Body will no longer be required to report regularly to the Commerce Department; government will play advisory role.

The U.S. government will play a lesser role in its oversight role of the no-profit corporation that manages multiple functions of the Internet under an agreement announced Friday.

Commerce Department oversight of the Internet Corporation for Assigned Names and Numbers dates back to a 1998 agreement that was set to expire Sept. 30. On Friday, ICANN signed a new agreement that includes what it calls "major gains" in its move towards independence.

Under the deal, "ICANN will no longer have its work prescribed for it," and "how it works and what it works on is up to ICANN and its community to devise," according to an ICANN statement.
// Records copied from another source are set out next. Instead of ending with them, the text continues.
(** ** Vocabulary of the graph rewriter *)

(** The test of replace_URIs.py:99 on one candidate. *)
Definition is_public (valid_url : string → bool) (pm : prefix_map) (x : string) : bool :=
  match parse valid_url pm x with
  | Ok r => bool_decide (fst <$> r ≠ Some "NN")
  | Raise _ => false
  end.

(** The provenance triple of a candidate. *)
Definition provenance (q : option string) (nnuri : string) : triple :=
  (URIRef nnuri, sourced_from, plain_literal q).

Section Rewrite_vocabulary.
Variable valid_url : string → bool.
Variable pm : prefix_map.
Variable mapping : assignment.
Variable label_objects : gset term.
(** The graph the pass starts from. *)
Variable g0 : graph.

(** A node that is one of the candidates. *)
Definition is_candidate (t : term) : Prop :=
  ∃ c, t = URIRef c ∧ c ∈ mapping.*1.

(** A triple whose subject and object are no candidates. *)
Definition clean (t : triple) : Prop :=
  ¬ is_candidate (subject t) ∧ ¬ is_candidate (object t).

(** The provenance triple of some candidate. *)
Definition is_provenance (t : triple) : Prop :=
  ∃ c n q, (c, n) ∈ mapping ∧ compress valid_url pm safe c = Ok q
           ∧ t = provenance q n.

(** The input already has a triple under the provenance predicate. *)
Definition inherited : Prop :=
  ∃ t0, t0 ∈ g0 ∧ predicate t0 = sourced_from.

(** What the pass adds: clean triples, and under the provenance
    predicate only provenance triples, unless the input had such
    triples to rewrite. *)
Definition fresh (t : triple) : Prop :=
  clean t ∧ (predicate t = sourced_from → is_provenance t ∨ inherited).

(** A triple no step of the pass removes: clean, and not the description
    of a label node. *)
Definition kept (t : triple) : Prop :=
  clean t ∧ subject t ∉ label_objects.

(** [g'] comes from [g] by removing triples, all of them in [R] or not
    [kept], and adding fresh ones. *)
Definition edited (R : triple → Prop) (g g' : graph) : Prop :=
  (∀ t, t ∈ g' → (t ∈ g ∧ ¬ R t) ∨ fresh t)
  ∧ (∀ t, t ∈ g → kept t → t ∈ g').

(** Every triple under the provenance predicate is the provenance
    triple of a candidate, unless the input had such triples. *)
Definition provenance_sound (g : graph) : Prop :=
  ∀ t, t ∈ g → predicate t = sourced_from → is_provenance t ∨ inherited.

End Rewrite_vocabulary.

(** ** Examples *)

(** A table with one public prefix, an empty store over it, and the
    minter [NNURIs(domain="finance", domain_code=7)] built from it. *)
Definition demo_prefixes : prefix_map := {[ "ex" := "http://example.org/" ]}.

Definition demo_store : Mapping :=
  mkMapping demo_prefixes ∅ default_defaults None [].

Definition demo_minter : NNURIs :=
  {| store := mkMapping (<["NN" := NN_domain]> demo_prefixes) ∅ default_defaults
                (Some [("finance", PyStr "07")]) [];
     domain_codes := {| dc_data := {[ "finance" := "07" ]};
                        reverse_map := {[ "07" := "finance" ]} |};
     domain_code_ := Some "07";
     NNURIs_ := ∅;
     nextNNID_ := 1;
     maxID_ := 900000 |}.

(** A store that already maps [ex:1], and the minter built from it. *)
Definition demo_mapped_store : Mapping :=
  mkMapping (<["NN" := NN_domain]> demo_prefixes)
    {[ "http://example.org/1" :=
         ({[ "object_id" := "https://ontology.novonordisk.com/07000001" ]} : record) ]}
    default_defaults None [].

Definition demo_mapped_minter : NNURIs :=
  {| store := mkMapping (<["NN" := NN_domain]> demo_prefixes)
                (data demo_mapped_store) default_defaults
                (Some [("finance", PyStr "07")]) [];
     domain_codes := {| dc_data := {[ "finance" := "07" ]};
                        reverse_map := {[ "07" := "finance" ]} |};
     domain_code_ := Some "07";
     NNURIs_ := {[ "https://ontology.novonordisk.com/07000001" ]};
     nextNNID_ := 1;
     maxID_ := 900000 |}.

(** A stand-in for [validators.url] on the examples: it accepts what
    starts with [http://] or [https://]. *)
Definition http_url (s : string) : bool :=
  bool_decide (is_Some (strip_prefix "http://" s))
  || bool_decide (is_Some (strip_prefix "https://" s)).

(** The graph of one concept [ex:1] with a literal, a plain object, an
    incoming triple and a label node, and the assignment of [ex:1]. *)
Definition demo_concept : string := "http://example.org/1".
Definition demo_nnuri : string := "https://ontology.novonordisk.com/07000001".
Definition demo_label : term := URIRef "http://example.org/1#label-en".
Definition SKOS_Concept : term :=
  URIRef "http://www.w3.org/2004/02/skos/core#Concept".
Definition SKOS_broader : term :=
  URIRef "http://www.w3.org/2004/02/skos/core#broader".
Definition SKOS_notation : term :=
  URIRef "http://www.w3.org/2004/02/skos/core#notation".
Definition SKOSXL_prefLabel : term :=
  URIRef "http://www.w3.org/2008/05/skos-xl#prefLabel".
Definition SKOSXL_literalForm : term :=
  URIRef "http://www.w3.org/2008/05/skos-xl#literalForm".

Definition demo_graph : graph :=
  {[ (URIRef demo_concept, RDF_type, SKOS_Concept);
     (URIRef demo_concept, SKOS_notation, plain_literal (Some "one"));
     (URIRef "http://example.org/2", SKOS_broader, URIRef demo_concept);
     (URIRef demo_concept, SKOSXL_prefLabel, demo_label);
     (demo_label, RDF_type, SKOSXL_Label);
     (demo_label, SKOSXL_literalForm, plain_literal (Some "One")) ]}.

Definition demo_assignment : assignment := [(demo_concept, demo_nnuri)].

(** A graph that uses the concept as a predicate. *)
Definition demo_predicate_graph : graph :=
  {[ (URIRef demo_concept, RDF_type, SKOS_Concept);
     (URIRef "http://example.org/a", URIRef demo_concept,
      URIRef "http://example.org/b") ]}.

(** ** Vocabulary of the further properties *)

(** What the pass makes of a triple of the input: a candidate in subject
    position becomes its assigned identifier and the object goes through
    lines 120-128; under any other subject the object goes through
    [mapping.get]. *)
Definition renamed (mapping : assignment) (label_objects : gset term)
    (t : triple) : triple :=
  match subject t with
  | URIRef s =>
      match assigned mapping s with
      | Some n => (URIRef n, predicate t,
                   rewrite_object mapping label_objects s n (object t))
      | None => (subject t, predicate t, mapping_get mapping (object t))
      end
  | _ => (subject t, predicate t, mapping_get mapping (object t))
  end.

(** A triple whose predicate, and whose object when it is a literal,
    are those of a triple of [g], or that carries under the provenance
    predicate the compressed form of a candidate. *)
Definition traceable (valid_url : string → bool) (pm : prefix_map)
    (mapping : assignment) (g : graph) (t : triple) : Prop :=
  (∃ t0, t0 ∈ g ∧ predicate t0 = predicate t
         ∧ (is_Literal (object t) = true → object t0 = object t))
  ∨ (predicate t = sourced_from
     ∧ ∃ c n q, (c, n) ∈ mapping ∧ compress valid_url pm safe c = Ok q
                ∧ object t = plain_literal q).

(** * Properties *)

(** ** Strings *)

Lemma strip_prefix_app ns l : strip_prefix ns (ns +:+ l) = Some l.
Proof. induction ns as [|a ns IH]; simpl; [done|]. by rewrite decide_True. Qed.

Lemma strip_prefix_Some ns u l : strip_prefix ns u = Some l → u = ns +:+ l.
Proof.
  revert u. induction ns as [|a ns IH]; intros u; simpl.
  - by intros [= ->].
  - destruct u as [|b u]; [done|]. case_decide; [|done].
    intros ?%IH. by subst.
Qed.

Lemma split_colon_format p i :
  has_colon p = false → split_colon (format_curie p i) = Some (p, i).
Proof.
  unfold format_curie. induction p as [|a p IH]; simpl; [done|].
  case_decide; [done|]. intros ?. by rewrite IH.
Qed.

Lemma nonempty_true s : nonempty s = true ↔ s ≠ "".
Proof. by destruct s. Qed.

Lemma nonempty_app_l s t : nonempty s = true → nonempty (s +:+ t) = true.
Proof. by destruct s. Qed.

Lemma nonempty_app_r s t : nonempty t = true → nonempty (s +:+ t) = true.
Proof. by destruct s, t. Qed.

(** ** The prefix table *)

Lemma longer_match_fold u l acc r :
  foldl (longer_match u) acc l = Some r →
  acc = Some r ∨ (r ∈ l ∧ is_Some (strip_prefix r.2 u)).
Proof.
  revert acc. induction l as [|kv l IH]; intros acc; simpl; [by left|].
  intros [Hacc|[? ?]]%IH; [|right; split; [by right|done]].
  unfold longer_match in Hacc.
  destruct (strip_prefix kv.2 u) eqn:Hs; [|by left].
  destruct acc as [b|].
  - case_decide; [|by left]. simplify_eq. right. rewrite Hs. split; [by left|eauto].
  - simplify_eq. right. rewrite Hs. split; [by left|eauto].
Qed.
The Internet-addressing body said it no longer will be required to report its activities every six months but will provide one annual report to the entire Internet community.

"There is no requirement to report regularly to [Commerce]," the statement said. "The [department] will simply meet with senior ICANN staff from time to time." However, the pact said "the department will hold regular meetings with ICANN senior management and leadership to assess progress" and will conduct a mid-term review of progress.
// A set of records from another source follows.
Lemma includes_empty s : includes s "" = true.
Proof. by destruct s. Qed.

Lemma includes_avoids z p : avoids z p = true ->
  includes z p = String.prefix p "".
Proof.
  induction z as [|c z IH]; intros Hz; cbn [includes];
    [by rewrite orb_false_r |].
  simpl in Hz. apply andb_true_iff in Hz as [Hc Hz]. apply negb_true_iff in Hc.
  rewrite IH by done. destruct p as [|c0 p]; [done |].
  by rewrite prefix_head_avoided.
Qed.

Lemma includes_app_r s z p : avoids z p = true ->
  includes (s +:+ z) p = includes s p.
Proof.
  intros Hz. induction s as [|c s IH].
  - change ("" +:+ z) with z. cbn [includes].
    rewrite includes_avoids by done. by rewrite orb_false_r.
  - change (String c s +:+ z) with (String c (s +:+ z)).
    cbn [includes]. rewrite IH.
    change (String c (s +:+ z)) with (String c s +:+ z).
    by rewrite prefix_avoids.
Qed.

Lemma includes_app_l a s p : avoids a p = true ->
  includes (a +:+ s) p = includes s p.
Proof.
  induction a as [|c a IH]; intros Ha; [done |].
  simpl in Ha. apply andb_true_iff in Ha as [Hc Ha]. apply negb_true_iff in Hc.
  change (String c a +:+ s) with (String c (a +:+ s)). cbn [includes].
  rewrite IH by done. destruct p as [|c0 p]; [by rewrite includes_empty |].
  by rewrite prefix_head_avoided.
Qed.
(** * The emission ledger of nuklaivm (emission/emission.go)

    A shallow embedding of the staking and emission accounting core:
    the [Validator] and [Emission] aggregates, the register / withdraw /
    delegate / undelegate / claim operations, the epoch mint and the fee
    distribution, the queries on validators and delegators, and the
    properties of them stated by the specification or shown by the code.

    Go's [uint64] is a [Z] with the wrap-around modulo [2^64] written out,
    [float64] is IEEE-754 binary64 as given by [SpecFloat] (precision 53,
    [emax] 1024, round to nearest even), Go maps are [gmap]s. *)

From Stdlib Require Import ZArith Lia List SpecFloat.
From stdpp Require Import gmap.

Local Open Scope Z_scope.

(** ** Machine integers *)

Definition two64 : Z := 2 ^ 64.

(** The value a [uint64] holds after an arithmetic result [x]. *)
Definition u64 (x : Z) : Z := x mod two64.

Definition add64 (a b : Z) : Z := u64 (a + b).
Definition sub64 (a b : Z) : Z := u64 (a - b).

(** [int64(x)] and [int(x)] of a [uint64] on a 64-bit target: the same bits,
    read in two's complement. *)
Definition int64_of_u64 (x : Z) : Z :=
  if u64 x <? 2 ^ 63 then u64 x else u64 x - two64.

(** Wrap-around of a signed 64-bit result. *)
Definition wrap_i64 (x : Z) : Z := int64_of_u64 (u64 x).

Definition is_u64 (x : Z) : Prop := 0 <= x < two64.

(** ** float64 *)

Definition float64 : Type := spec_float.

Definition fmul : float64 -> float64 -> float64 := SFmul 53 1024.
Definition fdiv : float64 -> float64 -> float64 := SFdiv 53 1024.

(** [float64(n)] for an integer [n]: the nearest double, ties to even. *)
Definition float64_of_Z (n : Z) : float64 := binary_normalize 53 1024 n 0 false.

(** The integer part of a finite double of mantissa [m] and exponent [e],
    that is [floor (m * 2^e)]. *)
Definition trunc_mag (m : positive) (e : Z) : Z := Z.shiftl (Zpos m) e.

(** The exact value of a finite double times [n], rounded down: the
    mathematical [floor (n * x)] for [x >= 0], with no rounding of the
    product in between. *)
Definition floor_mul_exact (n : Z) (x : float64) : option Z :=
  match x with
  | S754_zero _ => Some 0
  | S754_finite false m e => Some (Z.shiftl (n * Zpos m) e)
  | _ => None
  end.

(** The literals of the source, each a double. *)
Definition f3 : float64 := float64_of_Z 3.
Definition f24 : float64 := float64_of_Z 24.
Definition f60 : float64 := float64_of_Z 60.
Definition f100 : float64 := float64_of_Z 100.
Definition f365 : float64 := float64_of_Z 365.
(** [0.25], that is [1/4] *)
Definition f0_25 : float64 := fdiv (float64_of_Z 1) (float64_of_Z 4).

(** ** Time (package time)

    A [time.Time] without monotonic reading: seconds since January 1 of
    year 1 in an [int64], and nanoseconds within the second. *)

Record Time : Type := mkTime { t_sec : Z; t_nsec : Z }.

Definition unixToInternal : Z := 62135596800.

(** [time.Unix(sec, 0).UTC()] *)
Definition time_Unix (sec : Z) : Time := mkTime (wrap_i64 (sec + unixToInternal)) 0.

(** [t.After(u)] *)
Definition After (t u : Time) : bool :=
  (t_sec u <? t_sec t) || ((t_sec t =? t_sec u) && (t_nsec u <? t_nsec t)).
"Commerce has clearly signaled that multi-stakeholder management of the Internet's system of unique identifiers is the way ahead and ICANN is the obvious organization to take that responsibility," Paul Twomey, president and CEO of ICANN, said in a statement. The agreement "means ICANN is more autonomous," he said.
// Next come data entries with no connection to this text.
(** Boolean tests to propositions. *)
Ltac to_prop :=
  repeat match goal with
  | H : (_ && _) = true |- _ => apply andb_prop in H; destruct H
  | H : (_ || _) = false |- _ => apply orb_false_elim in H; destruct H
  | H : negb _ = true |- _ => apply negb_true_iff in H
  | H : negb _ = false |- _ => apply negb_false_iff in H
  | H : (_ =? _)%Z = true |- _ => apply Z.eqb_eq in H
  | H : (_ =? _)%Z = false |- _ => apply Z.eqb_neq in H
  | H : (_ <? _)%Z = true |- _ => apply Z.ltb_lt in H
  | H : (_ <? _)%Z = false |- _ => apply Z.ltb_ge in H
  | H : (_ <=? _)%Z = true |- _ => apply Z.leb_le in H
  | H : (_ <=? _)%Z = false |- _ => apply Z.leb_gt in H
  | H : (_ =? _)%nat = true |- _ => apply Nat.eqb_eq in H
  | H : (_ =? _)%nat = false |- _ => apply Nat.eqb_neq in H
  | H : (_ <? _)%nat = true |- _ => apply Nat.ltb_lt in H
  | H : (_ <? _)%nat = false |- _ => apply Nat.ltb_ge in H
  | H : (_ <=? _)%nat = true |- _ => apply Nat.leb_le in H
  | H : (_ <=? _)%nat = false |- _ => apply Nat.leb_gt in H
  | H : bool_decide _ = true |- _ => apply bool_decide_eq_true in H
  | H : bool_decide _ = false |- _ => apply bool_decide_eq_false in H
  end.

(** * Integer lemmas *)

Section Integers.
Local Open Scope Z_scope.

Lemma wrap_range (w x : Z) : 0 <= w -> in_width w (wrap w x).
Proof. intros. apply Z.mod_pos_bound. lia. Qed.

Lemma wrap_small (w x : Z) : in_width w x -> wrap w x = x.
Proof. apply Z.mod_small. Qed.

Lemma wrap_idemp (w x : Z) : 0 <= w -> wrap w (wrap w x) = wrap w x.
Proof. intros. apply wrap_small, wrap_range; lia. Qed.

Lemma wrap_testbit (w x i : Z) :
  0 <= w -> Z.testbit (wrap w x) i = (i <? w) && Z.testbit x i.
Proof.
  intros. unfold wrap. destruct (Z.ltb_spec i w); simpl.
  - destruct (decide (0 <= i)); [by apply Z.mod_pow2_bits_low|].
    by rewrite !Z.testbit_neg_r by lia.
  - by apply Z.mod_pow2_bits_high.
Qed.

Lemma land_1_testbit (x n : Z) :
  0 <= n -> Z.land (Z.shiftr x n) 1 = Z.b2z (Z.testbit x n).
Proof.
  intros. change 1 with (Z.ones 1) at 1.
  rewrite Z.land_ones, Z.testbit_spec', Z.shiftr_div_pow2 by lia. done.
Qed.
The department "reaffirms its policy goal of transitioning the technical coordination of the [domain-name system] to the private sector in a manner that promotes stability and security, competition, bottom-up coordination, and representation," the agreement said.

Under the accord, the U.S. government will continue to provide expertise and advice on measures that support greater transparency and accountability of ICANN. The government plans to continue consulting with managers of Internet root-name servers it operates. Commerce also plans to participate in ICANN's Governmental Advisory Committee.

Some in the international community have pushed for a greater role in the underlying decisions of the Internet and called for the creation of a global Internet governance body.

Commerce has not yet issued a decision on a proposed agreement between VeriSign and ICANN that has been the subject of congressional hearings. As part of a February settlement, VeriSign's contract to operate Web addresses ending in .com would be extended to 2012, when the firm would retain a presumptive renewal right as the .com registry.

Both VeriSign and its rival, Network Solutions, applauded Friday's ICANN decision by Commerce.

VeriSign said it supports Commerce's decision because the "the public-private partnership model embodied in the agreement is the best way to ensure the continued growth and safety and security of the Internet." Network Solutions commended "this next step toward the transition of the management of the [domain-name system] to the private sector."